Synthetic Control

Advantages of synthetic control

The weights are transparent. In synthetic control, the contribution of each untreated group is clearly shown, while in regression, the contribution is implicit unless you do a Bacon decomposition.

The choice of synthetic control requires no post-treatment data.

The following explanation is adpted from (Abadie et al., 2010).

$Y_{it}$ is the outcome where $i=1,\dots,J+1$ and $t=1,\dots,T$. $Y_{it}^N$ and $Y_{it}^I$ are counterfactual outcome for the untreated and treated. The treated group is denoted by $i=1$ and the control groups (the “donor pool”) are denoted by $i=2,\dots J+1$. The treatment is applied on $T_{0}$ where $1\leq T_{0}<T$.

$W$ is a $(J\times 1)$ vector $(w_{2},w_{3},\dots,w_{J+1})’$ with nonnegative elements. The synthetic control at time $t$ is produced by $\sum_{j=2}^{J+1} w_{j}Y_{jt}^N$. The treatment effect at $t$ is $Y_{1t}^I - \sum_{j=2}^{J+1} w_{j}Y_{jt}^N$.

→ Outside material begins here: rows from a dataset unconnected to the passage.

(* ===== verification/Fetch.v ===== *)
(** * Fetch: one attempt of the scraper (01-scrape-forbes.py lines 15-57)

    The body of the [try] block (lines 41-51) asks the Wayback availability
    API for the snapshot of the Forbes list nearest to the date, rewrites
    its URL to the raw snapshot ([Scrape.raw_url]), downloads and decodes
    it, reads [json["personList"]["personsLists"]] and flattens it with
    [pd.json_normalize]; the [year] and [month] columns of lines 50-51 are
    added by [Scrape.scrape].  Any exception is caught (lines 52-55) and
    the attempt is repeated.

    - The services are a class [Wayback]: waybackpy's [near] (returning
      the [archive_url] or raising), [urlopen(...).read().decode()] and
      [json.loads].  [json] is the type of the values [json.loads]
      returns; a [JObj] lists the items of a Python [dict], so its keys
      are distinct.
    - [py_getitem] is Python's [j[k]] on such a value: the item of a
      dictionary, [KeyError] when absent, [TypeError] on anything else.
    - [json_normalize] is pandas' [json_normalize] with its default
      arguments, which takes the path [_simple_json_normalize]: nested
      dictionaries are flattened into [a.b] keys ([normalise_json],
      [normalise_json_ordered]); a row that is not a dictionary gives an
      empty record.  A row that is itself a list (which pandas turns into
      a positional frame) is outside the model, which raises there.
    - [scrape_wayback] is the whole scraper over a network that may answer
      each attempt differently ([net d n] is what the [n]-th attempt for
      the date [d] sees).  The class [WaybackSpec] is what the scraper
      relies on: [json.loads] returns Python values ([json_wf]: distinct
      keys in every dictionary). *)

From S2P Require Import Prelude Scrape.
Local Open Scope Z_scope.
Local Set Warnings "-clear-no-such-hyp".

(** Lines 15-22: the default HTTPS context becomes the unverified one
    when the [ssl] module has [_create_unverified_context]. *)
Inductive https_context := VerifiedContext | UnverifiedContext.

Definition default_https_context (has_unverified_context : bool) : https_context :=
  if has_unverified_context then UnverifiedContext else VerifiedContext.

(** Lines 33-35. *)
Definition user_agent : string := "Mozilla/5.0 (Windows NT 5.1; rv:40.0) Gecko/20100101 Firefox/40.0".
Definition url : string := "https://www.forbes.com/forbesapi/person/rtb/0/position/true.json".
(* ===== verification/Locality.v ===== *)
(** * Locality: the cells are independent

    The spec (section 5) says the cells are independent by construction:
    no state is shared across cells, so they could be processed in
    parallel.  In the code, the body of [for group in dina_groups]
    (transport.py lines 68-179, [Chain.process_cell]) reads the three
    frames only through [f.iloc[groups[group], :]].  [cell_subset_local]
    shows that this selection depends only on the columns of the frame
    and on the rows of the cell (in file order): two frames that agree on
    those give the same subset, or the same [KeyError].  Hence the output
    of a cell is a function of the rows of that cell alone
    ([process_cell_local]): adding, removing or changing rows of other
    cells, anywhere in the files, leaves it unchanged.

    The same reasoning shows that a DINA row with a missing cell value,
    which [groupby] leaves out ([dropna=True]), changes nothing in the
    whole run ([run_drops_rows_without_key]): its weight is lost without
    an error. *)

From S2P Require Import Prelude Config Frame Groupby Cost Transport Extract Chain.

(** A key is a group of the frame exactly when some row has it. *)
Lemma groupby_key_cell_rows f cells g k :
  groupby f cells = Ok g -> k ∈ map fst g <-> cell_rows f cells k <> [].
Proof.
  intros Hg. rewrite (groupby_row_key _ _ _ _ Hg). unfold cell_rows. split.
  - intros (r & Hr & Hk) Hnil.
    assert (In r (List.filter (fun r => bool_decide (row_key cells r = Some k)) (rows f))) as Hin.
    { apply filter_In. split; [by apply list_elem_of_In | by apply bool_decide_eq_true]. }
    by rewrite Hnil in Hin.
  - destruct (List.filter _ (rows f)) as [|r rs] eqn:E; [done|]. intros _.
    assert (In r (List.filter (fun r => bool_decide (row_key cells r = Some k)) (rows f))) as Hin
      by (rewrite E; by left).
    apply filter_In in Hin as [Hin Hk]. apply bool_decide_eq_true in Hk.
    exists r. split; [by apply list_elem_of_In | done].
Qed.

Lemma frame_eq (f f' : Frame) : columns f = columns f' -> rows f = rows f' -> f = f'.
Proof. destruct f, f'. simpl. by intros -> ->. Qed.

(** [f.iloc[groups[k], :]] depends only on the columns and the rows of
    the cell. *)
Lemma cell_subset_local f f' cells g g' k :
  groupby f cells = Ok g -> groupby f' cells = Ok g' ->
  columns f = columns f' -> cell_rows f cells k = cell_rows f' cells k ->
  cell_subset f g k = cell_subset f' g' k.
Proof.
  intros Hg Hg' Hc Hr. destruct (decide (k ∈ map fst g)) as [Hk|Hk].
  - assert (k ∈ map fst g') as Hk'
      by (apply (groupby_key_cell_rows _ _ _ _ Hg'); rewrite <- Hr; by apply (groupby_key_cell_rows _ _ _ _ Hg)).
    destruct (cell_subset_rows _ _ _ _ Hg Hk) as (s & -> & Hsc & Hsr).
    destruct (cell_subset_rows _ _ _ _ Hg' Hk') as (s' & -> & Hsc' & Hsr').
    f_equal. apply frame_eq; congruence.
  - assert (k ∉ map fst g') as Hk'.
    { intros Hk'. apply Hk, (groupby_key_cell_rows _ _ _ _ Hg). rewrite Hr.
      by apply (groupby_key_cell_rows _ _ _ _ Hg'). }
    unfold cell_subset. by rewrite !groups_get_none.
Qed.

(** Two frames, with their groups, that agree on the cell [k]: the same
    columns and the same rows of the cell, in the same order. *)
Definition agree_on_cell (cells : list string) (k : Key) (f : Frame) (g : Groups) (f' : Frame) (g' : Groups)
    : Prop :=
  groupby f cells = Ok g /\ groupby f' cells = Ok g' /\
  columns f = columns f' /\ cell_rows f cells k = cell_rows f' cells k.

Section Locality.
Context `{EMDSolver}.

(** C13: Cells are independent (spec, section 5): the loop body for a cell
    [k] gives the same result, rows or exception, on any two sets of input
    files that agree on the rows of [k] (and on their columns), whatever
    the other cells hold; so the cells can be processed separately, in
    any order or in parallel, and a change to one cell only changes that
    cell's rows of the output. *)
Theorem process_cell_local dina dina' cps cps' dg dg' cg cg' scf scf' cells mcps mscf k :
  agree_on_cell cells k dina dg dina' dg' -> agree_on_cell cells k cps cg cps' cg' ->
  option_Forall2 (fun p p' => agree_on_cell cells k p.1 p.2 p'.1 p'.2) scf scf' ->
  process_cell dina cps dg cg scf mcps mscf k = process_cell dina' cps' dg' cg' scf' mcps mscf k.
Proof.
  intros (Hd & Hd' & Hdc & Hdr) (Hc & Hc' & Hcc & Hcr) Hs. unfold process_cell.
  rewrite (cell_subset_local _ _ _ _ _ _ Hd Hd' Hdc Hdr), (cell_subset_local _ _ _ _ _ _ Hc Hc' Hcc Hcr).
  destruct Hs as [[f g] [f' g'] (Hf & Hf' & Hfc & Hfr)|]; [|done]. simpl in Hf, Hf', Hfc, Hfr.
  by rewrite (cell_subset_local _ _ _ _ _ _ Hf Hf' Hfc Hfr).
Qed.

End Locality.

Lemma process_cell_local_witness :
  process_cell (H := indep_solver) Toy.dina Toy.cps (ToyCell.groups_of Toy.dina) (ToyCell.groups_of Toy.cps)
    None ToyCell.mcps [] ToyCell.key101 =
  process_cell (H := indep_solver) Toy.dina2 Toy.cps (ToyCell.groups_of Toy.dina2) (ToyCell.groups_of Toy.cps)
    None ToyCell.mcps [] ToyCell.key101.
Proof.
  apply (process_cell_local _ _ _ _ _ _ _ _ _ _ cells); [split_and!; solve_concrete.. | constructor].
Defined.

(** ** Rows without a key

    [groupby] leaves out the rows with a missing cell value (pandas'
    [dropna=True]), and the loop only reads the frames through the groups:
    such a row of the DINA file changes nothing in the run, and its weight
    is lost without an error. *)

(** The frame with one more row at the end. *)
Definition add_row (f : Frame) (r : Row) : Frame := mkFrame (columns f) (rows f ++ [r]).

Lemma group_positions_app_none keys k : group_positions (keys ++ [None]) k = group_positions keys k.
Proof.
  unfold group_positions. replace (length (keys ++ [None])) with (S (length keys)) by (rewrite length_app; simpl; lia).
  rewrite seq_S, List.filter_app. cbn [List.filter]. rewrite Nat.add_0_l, list_lookup_middle by done.
  rewrite bool_decide_false by done. rewrite app_nil_r. apply filter_ext_in.
  intros i Hi%in_seq. by rewrite lookup_app_l by lia.
Qed.

Lemma group_dict_app_none keys : group_dict (keys ++ [None]) = group_dict keys.
Proof.
  unfold group_dict. rewrite omap_app. simpl. rewrite app_nil_r.
  apply map_ext. intros k. by rewrite group_positions_app_none.
Qed.

Lemma groupby_add_row f cells r : row_key cells r = None -> groupby (add_row f r) cells = groupby f cells.
Proof.
  intros Hr. unfold groupby. change (check_columns (add_row f r) cells) with (check_columns f cells).
  cbn [add_row rows]. rewrite map_app. cbn [map]. by rewrite Hr, group_dict_app_none.
Qed.

Lemma cell_rows_add_row f cells r k : row_key cells r = None -> cell_rows (add_row f r) cells k = cell_rows f cells k.
Proof.
  intros Hr. unfold cell_rows. cbn [add_row rows]. rewrite List.filter_app. cbn [List.filter].
  rewrite Hr, bool_decide_false by done. apply app_nil_r.
Qed.

Lemma rmapM_ext_in {A B} (f g : A -> result B) l : (forall x, x ∈ l -> f x = g x) -> rmapM f l = rmapM g l.
Proof.
  induction l as [|x l IH]; intros Hfg; [done|]. simpl. rewrite Hfg by (by left). by rewrite IH by (intros y Hy; apply Hfg; by right).
Qed.

Lemma dina_file_not_cps year : String.eqb (cps_file year) (dina_file year) = false.
Proof. reflexivity. Qed.

Section DropNA.
Context `{EMDSolver}.

Lemma process_cell_add_row dina r cps dg cg sg mcps mscf k :
  row_key cells r = None -> groupby dina cells = Ok dg ->
  process_cell (add_row dina r) cps dg cg sg mcps mscf k = process_cell dina cps dg cg sg mcps mscf k.
Proof.
  intros Hr Hdg. unfold process_cell.
  rewrite (cell_subset_local (add_row dina r) dina cells dg dg k); [done | | done | done |].
  - by rewrite groupby_add_row.
  - by apply cell_rows_add_row.
Qed.

(** C18: A DINA row with a missing cell value is silently ignored
    ([groupby]'s [dropna=True], line 61): the run on the DINA file with
    such a row added gives the same result, rows or exception, as without
    it, so the row's weight is missing from the output and no error is
    raised, where the spec (section 4.1) calls a missing stratification
    value an error. *)
Theorem run_drops_rows_without_key (read_csv : string -> Frame) year r :
  row_key cells r = None ->
  run (fun name => if String.eqb name (dina_file year) then add_row (read_csv name) r else read_csv name) year =
  run read_csv year.
Proof.
  intros Hr. unfold run. cbv beta zeta. rewrite String.eqb_refl, dina_file_not_cps.
  replace (option_map _ (scf_file year)) with (option_map read_csv (scf_file year))
    by (unfold scf_file; by destruct (1989 <=? year)%Z).
  rewrite groupby_add_row by done.
  destruct (groupby (read_csv (dina_file year)) cells) as [dg|e] eqn:Hdg; simpl; [|done].
  destruct (groupby (read_csv (cps_file year)) cells) as [cg|e]; simpl; [|done].
  destruct (option_map read_csv (scf_file year)) as [f|]; simpl;
    [destruct (groupby f cells) as [sg|e]; simpl; [|done]|];
    (f_equal; apply rmapM_ext_in; intros k _; by apply process_cell_add_row).
Qed.

End DropNA.

(** A DINA row of the 1980 run without an [old] value. *)
Definition row_no_old : Row := Toy.row 9 1 [("married", 1%Q); ("employed", 1%Q); ("dina_v", 0%Q)].

Lemma run_drops_rows_without_key_witness :
  row_key cells row_no_old = None /\
  run (H := indep_solver)
    (fun name => if String.eqb name (dina_file 1980) then add_row (ToyCell.read_csv name) row_no_old
                 else ToyCell.read_csv name) 1980 =
  run (H := indep_solver) ToyCell.read_csv 1980.
Proof.
  assert (row_key cells row_no_old = None) as Hr by (vm_compute; reflexivity).
  split; [exact Hr | exact (run_drops_rows_without_key ToyCell.read_csv 1980 row_no_old Hr)].
Defined.
(* ===== verification/Optimality.v ===== *)
(** * Optimality: what the least-cost contract of [ot.emd] adds

    [Transport.EMDSolverSpec] only asks the solver for a coupling; the
    spec (sections 3 and 4.3) asks for a coupling of least total cost
    ([Transport.optimal_plan]).  Under that contract the city-block cost
    makes the first stage prefer exact matches: when the DINA and CPS
    cells can be coupled using only pairs of records that agree on every
    variable of [matching_cps], every position [np.nonzero] yields, hence
    every (dina_id, cps_id, weight) row of the cell, pairs two such
    records.  The hypothesis is stated on the one call the cell makes, so
    that it holds for any solver that answers that problem optimally. *)

From S2P Require Import Prelude Config Frame Cost Transport Extract Chain.
Local Open Scope Q_scope.

Section ExactMatch.
Context `{EMDSolver}.

(** A coupling that only uses pairs of records with the same values has
    zero cost. *)
Lemma exact_coupling_cost ds cs mcps C P :
  frame_wf ds -> frame_wf cs -> dict_fits mcps ds cs ->
  cost_matrix ds cs (map fst mcps) (map snd mcps) = Ok C ->
  is_plan (normalize (weights ds)) (normalize (weights cs)) P ->
  (forall i j ra rb, rows ds !! i = Some ra -> rows cs !! j = Some rb -> ~ plan_val P (i, j) == 0 ->
     same_values mcps ra rb) ->
  total_cost C P == 0.
Proof.
  intros Hwd Hwc (_ & Hcd & Hcc) HC HP Hex.
  apply total_cost_zero; [by eapply cost_matrix_nonneg_all | apply HP |].
  intros i j m p Hm Hp. destruct (decide (p == 0)) as [Hz|Hnz]; [rewrite Hz; lra|].
  assert (plan_val P (i, j) = p) as Hv by (unfold plan_val; simpl; by rewrite Hp).
  assert ((i, j) ∈ nonzero P) as Hij by (apply nonzero_spec; eauto).
  destruct HP as [HPs _]. rewrite length_normalize, length_normalize, !length_weights in HPs.
  destruct (nonzero_in_shape _ _ _ _ _ HPs Hij) as (Hi & Hj & _).
  destruct (lookup_lt_is_Some_2 _ _ Hi) as [ra Hra]. destruct (lookup_lt_is_Some_2 _ _ Hj) as [rb Hrb].
  rewrite (cost_matrix_at _ _ _ _ _ _ _ _ _ Hwd Hwc Hcd Hcc HC Hra Hrb) in Hm. injection Hm as <-.
  rewrite combine_map_fst_snd, (proj2 (pair_dist_zero _ _ _)); [lra|].
  apply (Hex i j); [done | done | by rewrite Hv].
Qed.

(** C11: When the solver answers the cell's first problem with a
    least-cost coupling and the two cells admit a coupling that only pairs
    records agreeing on every variable of the dictionary, the first stage
    succeeds with the DINA mass and every position the extraction loop
    visits pairs two records that agree on every variable: the code
    matches exactly whenever an exact match is possible. *)
Theorem stage1_exact_matches ds cs mcps C :
  frame_wf ds -> frame_wf cs -> dict_fits mcps ds cs ->
  cost_matrix ds cs (map fst mcps) (map snd mcps) = Ok C ->
  optimal_plan (normalize (weights ds)) (normalize (weights cs)) C
    (ot_emd (normalize (weights ds)) (normalize (weights cs)) C numItermax) ->
  (exists P, is_plan (normalize (weights ds)) (normalize (weights cs)) P /\
     forall i j ra rb, rows ds !! i = Some ra -> rows cs !! j = Some rb -> ~ plan_val P (i, j) == 0 ->
       same_values mcps ra rb) ->
  exists G, stage1 ds cs mcps = Ok (G, qsum (weights ds)) /\
    Forall (fun ij => exists ra rb, rows ds !! ij.1 = Some ra /\ rows cs !! ij.2 = Some rb /\
      same_values mcps ra rb) (nonzero G).
Proof.
  intros Hwd Hwc Hfit HC Hopt (P & HP & Hex).
  set (G := ot_emd _ _ C numItermax) in Hopt.
  assert (total_cost C G == 0) as HG0.
  { apply (optimal_plan_zero _ _ _ _ P (cost_matrix_nonneg_all _ _ _ _ _ HC) Hopt HP).
    by apply (exact_coupling_cost ds cs mcps). }
  exists G. split.
  { unfold stage1. rewrite paired_columns_ok by apply Hfit. simpl. by rewrite HC. }
  destruct Hfit as (_ & Hcd & Hcc). destruct Hopt as [HGp _].
  apply Forall_forall. intros [i j] Hij.
  pose proof (proj1 HGp) as HGs. rewrite length_normalize, length_normalize, !length_weights in HGs.
  destruct (nonzero_in_shape _ _ _ _ _ HGs Hij) as (Hi & Hj & g & Hg & _).
  destruct (lookup_lt_is_Some_2 _ _ Hi) as [ra Hra]. destruct (lookup_lt_is_Some_2 _ _ Hj) as [rb Hrb].
  exists ra, rb. split_and!; [done | done |].
  apply nonzero_spec in Hij as (g' & Hg' & Hnz). rewrite Hg in Hg'. injection Hg' as <-.
  pose proof (cost_matrix_at _ _ _ _ _ _ _ _ _ Hwd Hwc Hcd Hcc HC Hra Hrb) as Hm.
  pose proof (proj1 (total_cost_zero _ _ (cost_matrix_nonneg_all _ _ _ _ _ HC) (proj1 (proj2 HGp))) HG0
    i j _ _ Hm Hg) as Hprod.
  rewrite combine_map_fst_snd in Hprod. apply pair_dist_zero.
  destruct (Qmult_integral _ _ Hprod); [done | contradiction].
Qed.

End ExactMatch.

(** ** A cell that can be matched exactly *)

Module ExactToy.

(** DINA: ids 1, 2, 3, weights 1, 1, 2, [v = 0, 0, 2]; CPS: ids 11, 12,
    weights 2, 2, [v = 0, 2]. *)
Definition dina : Frame := mkFrame ["dina_v"]
  [Toy.row 1 1 [("dina_v", 0)]; Toy.row 2 1 [("dina_v", 0)]; Toy.row 3 2 [("dina_v", 2)]].
Definition cps : Frame := mkFrame ["cps_v"]
  [Toy.row 11 2 [("cps_v", 0)]; Toy.row 12 2 [("cps_v", 2)]].
Definition mcps : list (string * string) := [("dina_v", "cps_v")].
Definition C : Matrix := ok_or [] (cost_matrix dina cps ["dina_v"] ["cps_v"]).

(** The exact coupling. *)
Definition plan : Matrix := [[1#4; 0]; [1#4; 0]; [0; 2#4]].

End ExactToy.

(** A solver that answers with the exact coupling. *)
Definition exact_solver : EMDSolver := fun _ _ _ _ => (ExactToy.plan, OPTIMAL).

Lemma exact_plan_optimal :
  optimal_plan (normalize (weights ExactToy.dina)) (normalize (weights ExactToy.cps)) ExactToy.C ExactToy.plan.
Proof. apply zero_cost_optimal; [decide_concrete | unfold is_plan, has_shape; decide_concrete | solve_concrete]. Qed.

Lemma exact_plan_exact i j ra rb :
  rows ExactToy.dina !! i = Some ra -> rows ExactToy.cps !! j = Some rb ->
  ~ plan_val ExactToy.plan (i, j) == 0 -> same_values ExactToy.mcps ra rb.
Proof.
  intros Hra Hrb Hnz.
  destruct i as [|[|[|i]]], j as [|[|j]]; try (exfalso; apply Hnz; vm_compute; reflexivity);
    vm_compute in Hra, Hrb; try discriminate; injection Hra as <-; injection Hrb as <-;
    repeat constructor; vm_compute; reflexivity.
Qed.

Lemma stage1_exact_matches_witness :
  exists G, stage1 (H := exact_solver) ExactToy.dina ExactToy.cps ExactToy.mcps = Ok (G, qsum (weights ExactToy.dina)) /\
    Forall (fun ij => exists ra rb, rows ExactToy.dina !! ij.1 = Some ra /\ rows ExactToy.cps !! ij.2 = Some rb /\
      same_values ExactToy.mcps ra rb) (nonzero G).
Proof.
  apply (stage1_exact_matches (H := exact_solver) _ _ _ ExactToy.C); [solve_concrete.. | |].
  - exact exact_plan_optimal.
  - exists ExactToy.plan. split; [apply exact_plan_optimal | apply exact_plan_exact].
Defined.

As you can see, the key procedure is to estimate $W$. Consider a $(k\times 1)$ vector $X_{1}=(Z_{1}, Y_{1}^{(1)}, Y_{1}^{(2)},\dots,Y_{1}^{(m)})$. $Z_{1}$ is a vector of covariates for the treated. Typically, they’re predictors of $Y_{1}$. $Y_{1}^{(m)}$ is a combination of pre-treatment $Y_{1}$. The most obvious choice is $Y_{1}^{(1)}=Y_{11}, \dots, Y_{1}^{(m)}=Y_{1T_{0}}$, i.e., the $Y_{1t}$ in every pre-treatment year. Conceptually, $X_{1}$ captures the characteristics of the treated. Note that there’s no $t$ subscript in $X_{1}$, indicating it’s an average over the pre-treatment periods. For example, if $Z_{1}$ could be the average per-capita GDP during the pre-treatment years.

Now consider another $(k\times J)$ matrix $X_{0}$. $X_{0}$ is similar to $X_{1}$ but it captures the characteristics of all units in the donor pool. Our weight $W$ is given by minimizing:

$$ \min_{W} (X_{0}-X_{1}W)'V(X_{0}-X_{1}W) \hspace{3em}(1) $$

i.e., minimizing the characteristics between the treated and the synthetic control. $V$ is typically a semi-positive diagonal matrix whose elements determines the importance of each covariate in $X$. $V$ is typically given by:

$$V^*=\arg\min (Z_{1}-Z_{0}W^*(V))'(Z_{1}-Z_{0}W^*(V)) \hspace{3em}(2)$$

where $Z$ is the pre-treatment trajectory of $Y$, i.e., $Z_{1}=(Y_{11},\dots,Y_{1T_{0}})$. So basically Eq(2) says $V$ is determined by minimizing the prediction error of the outcome.

Now you know how to estimate $W$ and $V$, the rest is straightforward.

The relationship between $W$ and $V$
$W$ is determined by $V$. Once $V$ is given, we can compute $W$ with Eq(1).
Only pre-treatment data is needed!

As can be seen, $X_{0}$, $X_{1}$, $Z_{1}$ and $Z_{0}$ are all from pre-treatment periods.

That’s one advantage of synthetic control: It allows researchers to decide on study design without knowing how those decisions will affect the conclusions of their studies.

One can fixed the treatment dates but randomly shuffle the treatment states. In the California Proposition 99 case (Abadie et al., 2010), the treatment date is 1988, the treated state is California, and there’s a donor pool. To do a placebo falsification, the authors:

“In each iteration we reassign in our data the tobacco control intervention to one of the 38 control states, shifting California to the donor pool. That is, we proceed as if one of the states in the donor pool would have passed a large-scale tobacco control program in 1988, instead of California.”

Then, the author re-estimate the model and plot the real and synthetic cigarette consumption before and after the treatment data:

As can be seen from the figure, California is in the “extremely negative side” of the scale.

For a numerical test of the results conveyed in the above figure, one can:

  1. Calculate the pre-treatment prediction error (i.e., $\sum_{t=0}^{T_{0}} (Y_{1t}-\sum_{j=2}^{J+1} w_{j}Y_{jt})^2$, measured in MSE)
  2. Similarly, calculate the post-treatment prediction error.
  3. Calculate the ratio of post- to pre-treatment MSE
  4. Now you have a distribution of ratios, you can compute p-value of the treated state.

When we do a placebo date, we keep the treated and untreated states fixed, but each time choose a different treatment date. Usually, the placebo dates are dates before the treatment date (i.e., we rewind the time). An example is Abadie, Diamond, and Hainmueller (2015).